Database Systems: The Complete Book: Solutions for Chapter 19

Database Systems: The Complete Book

Solutions for Chapter 19

Solutions for Section 19.1
Solutions for Section 19.2
Solutions for Section 19.3
Solutions for Section 19.4
Solutions for Section 19.5
Solutions for Section 19.6
Solutions for Section 19.7

Solutions for Section 19.1

Exercise 19.1.1

The difference between strict and nonstrict locking for this example is only in the matter of whether the lock on A is released prior to the write of B. That is, the lock on A must be taken before r₁(A). The lock on B can occur in any of the three positions prior to r₁(B) (3 choices).

If locking is strict, then the two unlocks must occur, in either order, after the second write action. Thus, there are 6 orders for strict, 2-phase locking.

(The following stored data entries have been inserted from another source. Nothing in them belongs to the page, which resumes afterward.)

(** X4: no sequence of calls changes the configuration the limiter was
    built with, or its two set keys; so keys derived from the name stay
    derived from the name. *)
Theorem runAll_keeps_configuration (ops : list Op) w :
  config (limiter (runAll ops w)) = config (limiter w) ∧
  whiteListKey (limiter (runAll ops w)) = whiteListKey (limiter w) ∧
  blackListKey (limiter (runAll ops w)) = blackListKey (limiter w) ∧
  (wellKeyed (limiter w) -> wellKeyed (limiter (runAll ops w))).
Proof.
  destruct (runAll_evolves ops w) as (Hc & Hwk & Hbk & _).
  split; [assumption|]. split; [assumption|]. split; [assumption|].
  intros [Hw Hb]. split; congruence.
Qed.

(** X5: caches without duplicates stay without duplicates under every
    sequence of calls. *)
Theorem runAll_keeps_caches_duplicate_free (ops : list Op) w :
  NoDup (whiteList (limiter w)) -> NoDup (blackList (limiter w)) ->
  NoDup (whiteList (limiter (runAll ops w))) ∧
  NoDup (blackList (limiter (runAll ops w))).
Proof.
  intros Hw Hb. destruct (runAll_evolves ops w) as (_ & _ & _ & Hwl & Hbl & _).
  split; auto.
Qed.

(** X6: a limiter [New] builds from configured lists without duplicates
    has caches without duplicates after every sequence of calls. *)
Theorem New_caches_stay_duplicate_free (c : Config) (s : St) w (ops : list Op) :
  New (Some c) s = inr w ->
  NoDup (WhiteList c) -> NoDup (BlackList c) ->
  NoDup (whiteList (limiter (runAll ops w))) ∧
  NoDup (blackList (limiter (runAll ops w))).
Proof.
  intros HNew Hw Hb.
  assert (Name c ≠ "" ∧ Duration c ≠ 0 ∧ 0 <= BlockDuration c) as (Hname & Hdur & Hblock).
  { unfold New in HNew.
    destruct (String.eqb_spec (Name c) ""); [discriminate|].
    destruct (Z.eqb_spec (Duration c) 0); [discriminate|].
    destruct (Z.ltb_spec (BlockDuration c) 0); [discriminate|]. by repeat split. }
  rewrite (New_accepted c s Hname Hdur Hblock) in HNew. injection HNew as <-.
  destruct (runAll_evolves ops (mkWorld (mkRateLimiter (withDefaults c)
              (seed (WhiteList c) (stored (fst (SMembers (Name c +:+ "-white") s))))
              (seed (BlackList c) (stored (fst (SMembers (Name c +:+ "-black")
                 (snd (SMembers (Name c +:+ "-white") s))))))
              (Name c +:+ "-white") (Name c +:+ "-black"))
              (snd (SMembers (Name c +:+ "-black") (snd (SMembers (Name c +:+ "-white") s))))
              [])) as (_ & _ & _ & Hwl & Hbl & _).
  split; [apply Hwl | apply Hbl]; simpl; by apply seed_NoDup.
Qed.

(** X7: under every sequence of calls the trace of published messages only
    grows, every message added goes to the channel named after the limiter
    and reads "<action>-<id>" for one of the four actions, and without a
    configured publisher nothing is added. *)
Theorem runAll_publishes_sync_events (ops : list Op) w :
  ∃ new, published (runAll ops w) = published w ++ new ∧
         Forall (syncEvent (limiter w)) new ∧
         (Pub (config (limiter w)) = None -> new = []).
Proof.
  destruct (runAll_evolves ops w) as (_ & _ & _ & _ & _ & new & Hp & Hpub & Hev).
  exists new. repeat split; try assumption.
  intros Hnone. destruct new as [|e new]; [reflexivity|].
  exfalso. by apply Hpub.
Qed.
Lemma wake_active (env : Env) (p : Process) (tid : nat) (failed : bool) :
  only_handle_active p -> only_handle_active (wake env tid failed p).
Proof.
  intros Hinv. unfold wake.
  destruct (tasks p !! tid) as [t | ] eqn:Ht; [ | exact Hinv].
  destruct (done t) eqn:Hd; [exact Hinv | ].
  destruct (scheduled_update_loop env (ready p) (suspended_at t) _ (world p)) as [pt w1] eqn:Hr.
  intros i ti Hi Ha. cbn [tasks scheduled_task] in *.
  destruct (decide (tid = i)) as [-> | Hne].
  - destruct (must_cancel t) eqn:Hc.
    + rewrite scheduled_update_loop_cancelled in Hr. injection Hr as <- <-.
      rewrite list_lookup_insert_eq in Hi by (eapply lookup_lt_Some; exact Ht).
      injection Hi as <-. discriminate Ha.
    + apply (Hinv i t Ht). unfold active. rewrite Hd, Hc. reflexivity.
  - rewrite list_lookup_insert_ne in Hi by exact Hne. exact (Hinv i ti Hi Ha).
Qed.

Lemma step_active (env : Env) (p : Process) (e : event) :
  only_handle_active p -> only_handle_active (step env p e).
Proof.
  intros Hinv. destruct e as [ | tid failed | b | f | ticker]; cbn [step].
  - intros tid t Hl Ha.
    exact (proj1 (start_scheduled_task_active p tid t Hinv Hl Ha)).
  - apply wake_active. exact Hinv.
  - exact Hinv.
  - exact Hinv.
  - exact Hinv.
Qed.

Lemma run_active (env : Env) (w : World) (events : list event) :
  only_handle_active (run env w events).
Proof.
  unfold run.
  assert (H0 : only_handle_active (boot w)).
  { intros tid t Hl. cbn in Hl. rewrite lookup_nil in Hl. discriminate Hl. }
  revert H0. generalize (boot w).
  induction events as [ | e events IH]; intros p Hp; cbn [fold_left].
  - exact Hp.
  - apply IH, step_active, Hp.
Qed.

(** Waking a task that was asked to stop ends it and changes nothing in the
    world. *)
Lemma wake_cancelled (env : Env) (p : Process) (tid : nat) (t : Task) (failed : bool) :
  tasks p !! tid = Some t -> must_cancel t = true ->
  world (wake env tid failed p) = world p /\
  exists t', tasks (wake env tid failed p) !! tid = Some t' /\ done t' = true.
Proof.
  intros Ht Hc. unfold wake. rewrite Ht.
  destruct (done t) eqn:Hd.
  - split; [reflexivity | ]. exists t. split; assumption.
  - rewrite Hc, scheduled_update_loop_cancelled. cbn [world tasks]. split; [reflexivity | ].
    exists (mkTask Finished false). split; [ | reflexivity].
    apply list_lookup_insert_eq. eapply lookup_lt_Some. exact Ht.
Qed.

(** Only the waking of an active task can add to what has been sent. *)
Lemma step_sent (env : Env) (p : Process) (e : event) :
  sent (world (step env p e)) <> sent (world p) ->
  exists tid failed t,
    e = Wake tid failed /\ tasks p !! tid = Some t /\ active t = true.
Proof.
  destruct e as [ | tid failed | b | f | ticker]; cbn [step]; intros Hs.
  - exfalso. apply Hs. reflexivity.
  - exists tid, failed. unfold wake in Hs.
    destruct (tasks p !! tid) as [t | ] eqn:Ht; [ | exfalso; apply Hs; reflexivity].
    exists t. split; [reflexivity | ]. split; [reflexivity | ].
    destruct (done t) eqn:Hd; [exfalso; apply Hs; reflexivity | ].
    destruct (must_cancel t) eqn:Hc.
    + exfalso. apply Hs. rewrite scheduled_update_loop_cancelled. reflexivity.
    + unfold active. rewrite Hd, Hc. reflexivity.
  - exfalso. apply Hs. reflexivity.
  - exfalso. apply Hs. reflexivity.
  - exfalso. apply Hs. cbn [world]. unfold get_stock_data.
    apply get_cached_stock_sent.
Qed.

(** C9: after any course of events, at most one task is active (neither
    done nor asked to stop), and it is the one [scheduled_task] names;
    [start_scheduled_task] leaves the task it creates as the only active
    one, every earlier task being done or asked to stop; a task that was
    asked to stop ends at its next resumption without touching the world;
    and whatever is sent is sent by the resumption of the active task. *)
Theorem start_scheduled_task_single_instance
  (env : Env) (w : World) (events : list event) :
  let p := run env w events in
  (forall i j ti tj,
     tasks p !! i = Some ti -> tasks p !! j = Some tj ->
     active ti = true -> active tj = true -> i = j) /\
  (forall tid t,
     tasks (start_scheduled_task p) !! tid = Some t -> active t = true ->
     scheduled_task (start_scheduled_task p) = Some tid /\ tid = length (tasks p)) /\
  (forall tid t failed,
     tasks p !! tid = Some t -> must_cancel t = true ->
     world (wake env tid failed p) = world p /\
     exists t', tasks (wake env tid failed p) !! tid = Some t' /\ done t' = true) /\
  (forall e,
     sent (world (step env p e)) <> sent (world p) ->
     exists tid failed t,
       e = Wake tid failed /\ tasks p !! tid = Some t /\ active t = true /\
       scheduled_task p = Some tid).
Proof.
  cbv zeta. pose proof (run_active env w events) as Hinv.
  split; [ | split; [ | split]].
  - intros i j ti tj Hi Hj Hai Haj.
    pose proof (Hinv i ti Hi Hai) as Ei. pose proof (Hinv j tj Hj Haj) as Ej.
    congruence.
  - intros tid t. apply start_scheduled_task_active. exact Hinv.
  - intros tid t failed. apply wake_cancelled.
  - intros e Hs. destruct (step_sent env _ e Hs) as (tid & failed & t & -> & Ht & Ha).
    exists tid, failed, t. repeat split; try assumption.
    exact (Hinv tid t Ht Ha).
Qed.
(** [hasMore] of the public feed says that the page is full.  When it is
    false the next page is empty; when the number of public snippets is an
    exact multiple of the page size, the last full page still reports
    [hasMore = true] and the page after it is empty. *)
Theorem public_hasMore (db : Db) (page limit : Z) :
  1 ≤ page → 0 < limit →
  ∃ p, getPublicFeed no_faults db (page_query page limit) = Json p ∧
       total p = Z.of_nat (length (data p)) ∧ total p ≤ limit ∧
       (hasMore p = true ↔ page * limit ≤ Z.of_nat (length (timeline db))) ∧
       (hasMore p = false →
          items (getPublicFeed no_faults db (page_query (page + 1) limit)) = []) ∧
       (Z.of_nat (length (timeline db)) = page * limit →
          hasMore p = true ∧
          items (getPublicFeed no_faults db (page_query (page + 1) limit)) = []).
Proof.
  intros Hp Hl. rewrite getPublicFeed_page by done. cbv zeta.
  eexists. split; [done|]. cbn [data total hasMore].
  rewrite public_page_rows by lia.
  rewrite !length_fmap, length_take, length_drop.
  assert (Hnext : Z.of_nat (length (timeline db)) ≤ page * limit →
            public_item <$> take (Z.to_nat limit)
              (drop (Z.to_nat ((page + 1 - 1) * limit)) (timeline db)) = []).
  { intros Hle. rewrite drop_ge; [by rewrite take_nil|]. nia. }
  assert (Hfull : Z.of_nat (Z.to_nat limit `min`
                    (length (timeline db) - Z.to_nat ((page - 1) * limit))) = limit
                  ↔ page * limit ≤ Z.of_nat (length (timeline db))) by nia.
  split; [done|]. split; [lia|]. split; [|split].
  - by rewrite bool_decide_eq_true.
  - intros Hf%bool_decide_eq_false. apply Hnext. rewrite Hfull in Hf. lia.
  - intros Hlen. split; [|apply Hnext; lia].
    apply bool_decide_eq_true, Hfull. lia.
Qed.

If locking is not strict, the unlock of B must occur after w₁(B), but then the unlock of A can occur in any of the three positions after w₁(A). Thus, there are 9 orders if strictness is not required, and 3 of these must be nonstrict.

Exercise 19.1.2(a)

T₁ wrote only B, but that value was later read by T₃. Thus, T₃ must be rolled back. T₃ wrote D, but no transaction has read D, so no further rollbacks are needed.

Exercise 19.1.4(a)

Revised 5/3/04.

Each transaction reads only one element, so the question is, does it read from the other? If so, then in order for the schedule to be recoverable, it must commit after the other as well. That is, the two constraints on the schedule can be expressed:

If r₁(C) follows w₂(C) then c₁ must follow c₂.
If r₂(B) follows w₁(B) then c₂ must follow c₁.

The partial orders that violate (1) look like:

o->o->o->o
   |      ^
   v      |
o->o->o->o

With a little effort, we can find that there are 12 orders for the eight nodes involved.

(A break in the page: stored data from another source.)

(** * Che Ore Sono API: the handler [che_ore_sono] and its timezone lookup

    Shallow embedding of [src/main.py].  The module has two functions of its
    own, [get_rome_tz] and [che_ore_sono]; everything else it does happens in
    the libraries it calls: [zoneinfo.ZoneInfo], [datetime.now],
    [datetime.strftime] and the FastAPI route.  Those library calls are
    embedded from their reference (pure Python) implementation and their
    documentation, so that the properties of the handler can be stated on
    the strings it really returns and on the exceptions that really leave
    it. *)

From Stdlib Require Import ZArith List Bool Ascii String Lia ZifyBool.
Import ListNotations.

Local Open Scope string_scope.
Local Open Scope Z_scope.

(** ** Exceptions and fallible computations *)

(** The exceptions that can travel through the handler.  An exception
    carries the text that [str(exc)] yields.  [ZoneInfoNotFoundError] and
    [HTTPException] are the two the source names; the others are what the
    libraries raise: [ValueError] for a malformed zone file, a date field
    out of range or a DST offset that [datetime] refuses; [OSError] for a
    zone file that cannot be read; [StructError] ([struct.error]) for a zone
    file that ends too early; [OverflowError] for date arithmetic that
    leaves year 1..9999; [OtherError] for an exception of any other class,
    given by its name. *)
Inductive exn : Type :=
| ZoneInfoNotFoundError (text : string)
| HTTPException (status_code : Z) (detail : string)
| ValueError (text : string)
| OSError (text : string)
| StructError (text : string)
| OverflowError (text : string)
| OtherError (class_name : string) (text : string).
(** READY is entered when both conditions hold and it was not entered
    before. *)
Definition reaches_ready (b : Barrier) : bool :=
  match pending b with
  | [] => loaded b && negb (fired b)
  | _ :: _ => false
  end.

Definition fire_if_ready (b : Barrier) : Barrier * list Event :=
  if reaches_ready b then
    ({| opt := opt b; pending := pending b; watchdogs := watchdogs b;
        now := now b; loaded := loaded b; fired := true;
        next_uid := next_uid b |}, [ready])
  else (b, []).

(** Modelled from the spec: [complete(token)] of the missing barrier.  A
    task that is not pending makes it a silent no-op; otherwise the task is
    removed, [task_done] (here [ready_stat]) carries the id and the
    remaining ids, and [ready] follows if the set is empty, loading is over
    and [ready] was never emitted. *)
Definition complete (t : TaskId) (b : Barrier) : Barrier * list Event :=
  if is_pending b t then
    let b1 :=
      {| opt := opt b;
         pending := filter (fun k => negb (TaskId_eqb (id k) t)) (pending b);
         watchdogs := filter (fun w => negb (TaskId_eqb (wd_id w) t)) (watchdogs b);
         now := now b; loaded := loaded b; fired := fired b;
         next_uid := next_uid b |} in
    let (b2, evs) := fire_if_ready b1 in
    (b2, ready_stat t (status b1) :: evs)
  else (b, []).

(** Modelled from the spec: the end of loading, as sections 4.3 and 5 have
    it; with nothing pending the barrier goes straight to READY. *)
Definition load_finished (b : Barrier) : Barrier * list Event :=
  fire_if_ready
    {| opt := opt b; pending := pending b; watchdogs := watchdogs b;
       now := now b; loaded := true; fired := fired b;
       next_uid := next_uid b |}.

Definition due (clock : N) (w : Watchdog) : bool :=
  N.leb (wd_start w + wd_delay w) clock.

Definition mark_timed_out (late : list TaskId) (k : Task) : Task :=
  if existsb (TaskId_eqb (id k)) late
  then {| id := id k; registeredAt := registeredAt k; timedOut := true |}
  else k.

(** Modelled from the spec: the watchdogs of the missing barrier as time
    passes.  Every armed watchdog whose delay has elapsed emits [timeout]
    (here [ready_timeout]) once, is disarmed, and leaves its task pending. *)
Definition advance (d : N) (b : Barrier) : Barrier * list Event :=
  let clock := (now b + d)%N in
  let late := map wd_id (filter (due clock) (watchdogs b)) in
  ({| opt := opt b;
      pending := map (mark_timed_out late) (pending b);
      watchdogs := filter (fun w => negb (due clock w)) (watchdogs b);
      now := clock; loaded := loaded b; fired := fired b;
      next_uid := next_uid b |},
   map ready_timeout late).

(** What can happen to a barrier, in any interleaving. *)
Inductive Op : Type :=
| Register (given : option string)
| Complete (t : TaskId)
| LoadFinished
| Advance (d : N).
(** * Instagram data pipeline: scheduler, crawler, proxy pool, mutual
      computation and interest classification

    A shallow embedding of the Python sources
    [instagram_pipeline/scraper/proxy_manager.py],
    [instagram_pipeline/scraper/instagram_scraper.py],
    [instagram_pipeline/scheduler/job_scheduler.py] and
    [instagram_pipeline/analysis/interest_analyzer.py], followed by the
    properties of the specification that concern them.

    Conventions.  Python objects with mutable attributes become records that
    are passed in and returned.  A psycopg2 connection is a pair of database
    states: what has been committed and what the open transaction sees.
    Everything the program reads from outside (the clock, the random
    generator, Instagram, the language model) is an explicit argument. *)

From Stdlib Require Import ZArith QArith List Bool Arith Lia.
From stdpp Require Import gmap strings list fin_maps.
Import ListNotations.

Open Scope string_scope.
Open Scope nat_scope.

(** ** Python results *)

(** Outcome of a call that may raise.  [Raised msg] carries [str(e)]. *)
Inductive PyResult (A : Type) : Type :=
| Returned (a : A)
| Raised (msg : string).
Arguments Returned {A} a.
Arguments Raised {A} msg.

(** ** Clock values *)

Module Datetime.

(** A [datetime.datetime]: a civil date and the microseconds elapsed
    since midnight. *)
Record datetime : Type := {
  year : Z;
  month : Z;
  day : Z;
  microsecond_of_day : Z
}.
(** * A shallow embedding of the task-queue core (src/src/core.rs, src/src/server.rs)

    Identifiers ([Uuid]) are modelled as [N]; wall-clock timestamps
    ([SystemTime], [DateTime<Utc>]) as a [Z] reading of the clock passed to
    every operation as [now]; [u32] counters as [Z]; the [f64] values the
    modelled operations only store (coverage, scores, cpu usage) as [Q].
    Fields that no modelled operation reads or writes (timeout, retry
    settings, environment, working directory, metadata, task type,
    technical specs, acceptance criteria) are left out of the records. *)

From Stdlib Require Import ZArith QArith_base List.
From stdpp Require Import base gmap sets list strings.

Open Scope Z_scope.

Definition Uuid := N.
Bind Scope N_scope with Uuid.

(** ** Data model (core.rs) *)

Inductive TaskStatus :=
  (* development lifecycle *)
  | Planning | Implementation | TestCreation | Testing | AIReview | Finalized
  (* legacy *)
  | AnalysisAndDocumentation | InDiscussion | InImplementation | InReview
  | InTesting
  (* execution *)
  | Pending | Running | Completed | Failed | Cancelled
  | WaitingForDependencies.

#[global] Instance TaskStatus_eq_dec : EqDecision TaskStatus.
Proof. solve_decision. Defined.
(** * fastgraphql: the schema registry, its rendering and the call-time wrapper

    A shallow embedding of [fastgraphql/schema.py] and of the wrapper built by
    [FastGraphQL._graphql_function] in [fastgraphql/application.py].

    Python [str] values are modelled by [string] (sequences of 8-bit
    characters, compared by character code as Python compares code points),
    insertion-ordered [dict]s by association lists, exceptions by an explicit
    [result] type, and the mutable registry by state passing. *)

From Stdlib Require Import String Ascii List Bool Arith NArith ZArith Lia.
From Stdlib Require Import Sorting.Sorted Sorting.Permutation Relations.
From Stdlib Require Import Classes.RelationClasses.
Import ListNotations.

Local Open Scope list_scope.
Local Open Scope string_scope.

Set Implicit Arguments.

(* ================================================================== *)
(** * Python strings *)
(* ================================================================== *)

Module PyStr.

Definition NL : string := String (ascii_of_nat 10) EmptyString.
Definition TAB : string := String (ascii_of_nat 9) EmptyString.

(** [sep.join(parts)] *)
Definition join (sep : string) (parts : list string) : string :=
  String.concat sep parts.

(** [str.isspace] on one ASCII character: TAB, LF, VT, FF, CR,
    FS, GS, RS, US and the space. *)
Definition isspace (c : ascii) : bool :=
  let n := nat_of_ascii c in
  (Nat.leb 9 n && Nat.leb n 13) || (Nat.leb 28 n && Nat.leb n 32).

(** [s.lstrip()] *)
Fixpoint lstrip (s : string) : string :=
  match s with
  | EmptyString => EmptyString
  | String c s' => if isspace c then lstrip s' else s
  end.

(** [s.rstrip()] *)
Fixpoint rstrip (s : string) : string :=
  match s with
  | EmptyString => EmptyString
  | String c s' =>
      match rstrip s' with
      | EmptyString => if isspace c then EmptyString else String c EmptyString
      | r => String c r
      end
  end.

(** [s.strip()] *)
Definition strip (s : string) : string := rstrip (lstrip s).

(** [len(s)] used as a truth value, and the truth value of a [str]. *)
Definition truthy (s : string) : bool :=
  match s with EmptyString => false | String _ _ => true end.

(** [a < b] and [a <= b] on [str]. *)
Definition lt (a b : string) : bool := String.ltb a b.
Definition le (a b : string) : bool := String.leb a b.

End PyStr.

Import PyStr.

The orders that violate (2) are similar; they have the constraints:

o->o->o->o
      |   ^
      v   |
o->o->o->o

There are 10 of these. Since there are {8 choose 4} = 70 orders in all, 48 of them are recoverable.

Return to Top

Solutions for Section 19.2

Exercise 19.2.1(a)

                _____________________
                |                   |
           A    |                   v    B
     T_0 ----> T₁       T₂ ----> T₃ ----> T_f
     | |          A       ^         ^
     | |__________________|         |
     |              A               |
     |______________________________|

Above is the polygraph. We have labeled with A the arcs due to the reading of A, and likewise for B. The two unlabeled arcs are second-phase requirements that the other writers of B --- T₁ and T₂ --- not interfere with the reading of B. by the final ``transaction'' T_f.

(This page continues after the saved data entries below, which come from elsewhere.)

(** * ODS tracker: snapshot diffing and relationship resolution

    A shallow embedding of the change-tracking core of the ODS tracker
    ([track_changes.py], [utils.py]) together with the two reporting paths
    that resolve the current PCN of a practice ([download_data.py],
    [main.py]).

    The program manipulates the values produced by [json.load]: [None],
    booleans, integers, floats, strings, lists and dicts.  They are
    modelled by the type [json] below.  A dict is an insertion-ordered
    association list and a key is looked up at its first occurrence.
    Python exceptions are modelled by the [result] monad. *)

From Stdlib Require Import ZArith String Ascii List Bool Lia.
From stdpp Require Import base list strings.

Local Open Scope string_scope.
Local Open Scope Z_scope.
Local Open Scope list_scope.

(** ** Python values loaded from JSON *)

(** A float: [json.load] reads [NaN], [Infinity] and [-Infinity] besides
    the finite values.  A finite float is given by the dyadic rational
    [m * 2 ^ e] that it denotes; the sign of zero is left out. *)
Inductive float : Type :=
| NaN
| Inf (negative : bool)
| Finite (m e : Z).

(** A JSON number is loaded as an [int] or as a [float]. *)
Inductive number : Type :=
| Int (n : Z)
| Float (x : float).

Local Unset Elimination Schemes.
Inductive json : Type :=
| JNull
| JBool (b : bool)
| JNum (n : number)
| JStr (s : string)
| JList (l : list json)
| JObj (kvs : list (string * json)).
Local Set Elimination Schemes.

(** Induction principle that reaches the elements of lists and the values
    of dicts. *)
Section json_induction.
Variable P : json → Prop.
Hypothesis HNull : P JNull.
Hypothesis HBool : ∀ b, P (JBool b).
Hypothesis HNum : ∀ n, P (JNum n).
Hypothesis HStr : ∀ s, P (JStr s).
Hypothesis HList : ∀ l, Forall P l → P (JList l).
Hypothesis HObj : ∀ kvs, Forall (λ kv, P (snd kv)) kvs → P (JObj kvs).

Fixpoint json_ind' (j : json) : P j :=
  match j with
  | JNull => HNull
  | JBool b => HBool b
  | JNum n => HNum n
  | JStr s => HStr s
  | JList l =>
      HList l ((fix go (l : list json) : Forall P l :=
                  match l with
                  | [] => List.Forall_nil P
                  | x :: l' => List.Forall_cons P x l' (json_ind' x) (go l')
                  end) l)
  | JObj kvs =>
      HObj kvs ((fix go (l : list (string * json))
                   : Forall (λ kv, P (snd kv)) l :=
                   match l with
                   | [] => List.Forall_nil _
                   | kv :: l' =>
                       List.Forall_cons _ kv l' (json_ind' (snd kv)) (go l')
                   end) kvs)
  end.
End json_induction.

(** ** Exceptions *)

Inductive exn : Type :=
| AttributeError
| TypeError
| KeyError
| OtherError.  (* any other exception *)

Inductive result (A : Type) : Type :=
| Ok (a : A)
| Raise (e : exn).
Arguments Ok {A} a.
Arguments Raise {A} e.

Definition bind {A B} (m : result A) (k : A → result B) : result B :=
  match m with
  | Ok a => k a
  | Raise e => Raise e
  end.

Notation "'let*' x := m 'in' k" := (bind m (λ x, k))
  (at level 10, x name, m at level 100, k at level 200,
   format "'[v' 'let*'  x  :=  m  'in' '/' k ']'").

(** [try: ... except Exception: return d] *)
Definition try_except {A} (m : result A) (d : A) : A :=
  match m with
  | Ok a => a
  | Raise _ => d
  end.

(** ** Dicts as association lists *)

Fixpoint assoc {A} (k : string) (kvs : list (string * A)) : option A :=
  match kvs with
  | [] => None
  | (k', v) :: rest => if String.eqb k k' then Some v else assoc k rest
  end.

Definition keys {A} (kvs : list (string * A)) : list string := map fst kvs.

(** The entries of a dict in insertion order: an entry whose key occurred
    before is shadowed.  A dict built by [json.load] has no such entry. *)
Fixpoint items_from {A} (seen : list string) (kvs : list (string * A))
    : list (string * A) :=
  match kvs with
  | [] => []
  | (k, v) :: rest =>
      if bool_decide (k ∈ seen) then items_from seen rest
      else (k, v) :: items_from (k :: seen) rest
  end.

Definition items {A} (kvs : list (string * A)) : list (string * A) :=
  items_from [] kvs.

(** [d[k] = v] on a dict that has the key [k]. *)
Fixpoint set_key {A} (k : string) (v : A) (kvs : list (string * A))
    : list (string * A) :=
  match kvs with
  | [] => [(k, v)]
  | (k', v') :: rest =>
      if String.eqb k k' then (k, v) :: rest else (k', v') :: set_key k v rest
  end.

(** ** Numbers

    Python compares [int] and [float] values by the numbers they denote;
    every comparison with NaN is false, also of NaN with itself. *)

Definition float_of (n : number) : float :=
  match n with
  | Int z => Finite z 0
  | Float x => x
  end.

(** The order of two floats, [None] when one of them is NaN. *)
Definition float_compare (x y : float) : option comparison :=
  match x, y with
  | NaN, _ | _, NaN => None
  | Inf a, Inf b =>
      Some (if a then (if b then Eq else Lt) else (if b then Gt else Eq))
  | Inf a, Finite _ _ => Some (if a then Lt else Gt)
  | Finite _ _, Inf b => Some (if b then Gt else Lt)
  | Finite m1 e1, Finite m2 e2 =>
      let e := Z.min e1 e2 in
      Some (Z.compare (m1 * 2 ^ (e1 - e)) (m2 * 2 ^ (e2 - e)))
  end.

(** [a == b] and [a < b] on numbers. *)
Definition num_eqb (a b : number) : bool :=
  match float_compare (float_of a) (float_of b) with
  | Some Eq => true
  | _ => false
  end.

Definition num_ltb (a b : number) : bool :=
  match float_compare (float_of a) (float_of b) with
  | Some Lt => true
  | _ => false
  end.

(** ** Python primitives on JSON values *)

(** Truth value testing: [None], [False], [0], [""], [[]] and [{}] are
    false. *)
Definition truthy (v : json) : bool :=
  match v with
  | JNull => false
  | JBool b => b
  | JNum n => negb (num_eqb n (Int 0))
  | JStr s => negb (String.eqb s "")
  | JList l => match l with [] => false | _ => true end
  | JObj kvs => match kvs with [] => false | _ => true end
  end.

(** [a or b] *)
Definition py_or (a b : json) : json := if truthy a then a else b.

(** [o.get(k, d)]: only dicts have a [get] method. *)
Definition get (o : json) (k : string) (d : json) : result json :=
  match o with
  | JObj kvs => Ok (default d (assoc k kvs))
  | _ => Raise AttributeError
  end.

Clearly, T₃ must come last in an view-serializable schedule, but there is no required ordering of T₁ and T₂. Notice that conflict-serializability would require T₁ to precede T₂, because their writes of B cannot swap places.

Exercise 19.2.2(a)

For conflict-equivalent schedules, the three writes must remain in order, but the three reads may be moved anywhere, as long as they precede the write by the same transaction.

Start with the three writes. We can only place r₁(A) prior to w₁(B). Next, we can place r₂(A) in any of the three positions prior to w₂(B). At the last step, there are now five places where we can put r₃(A) prior to w₃(B). Thus, there are 15 conflict-equivalent schedules.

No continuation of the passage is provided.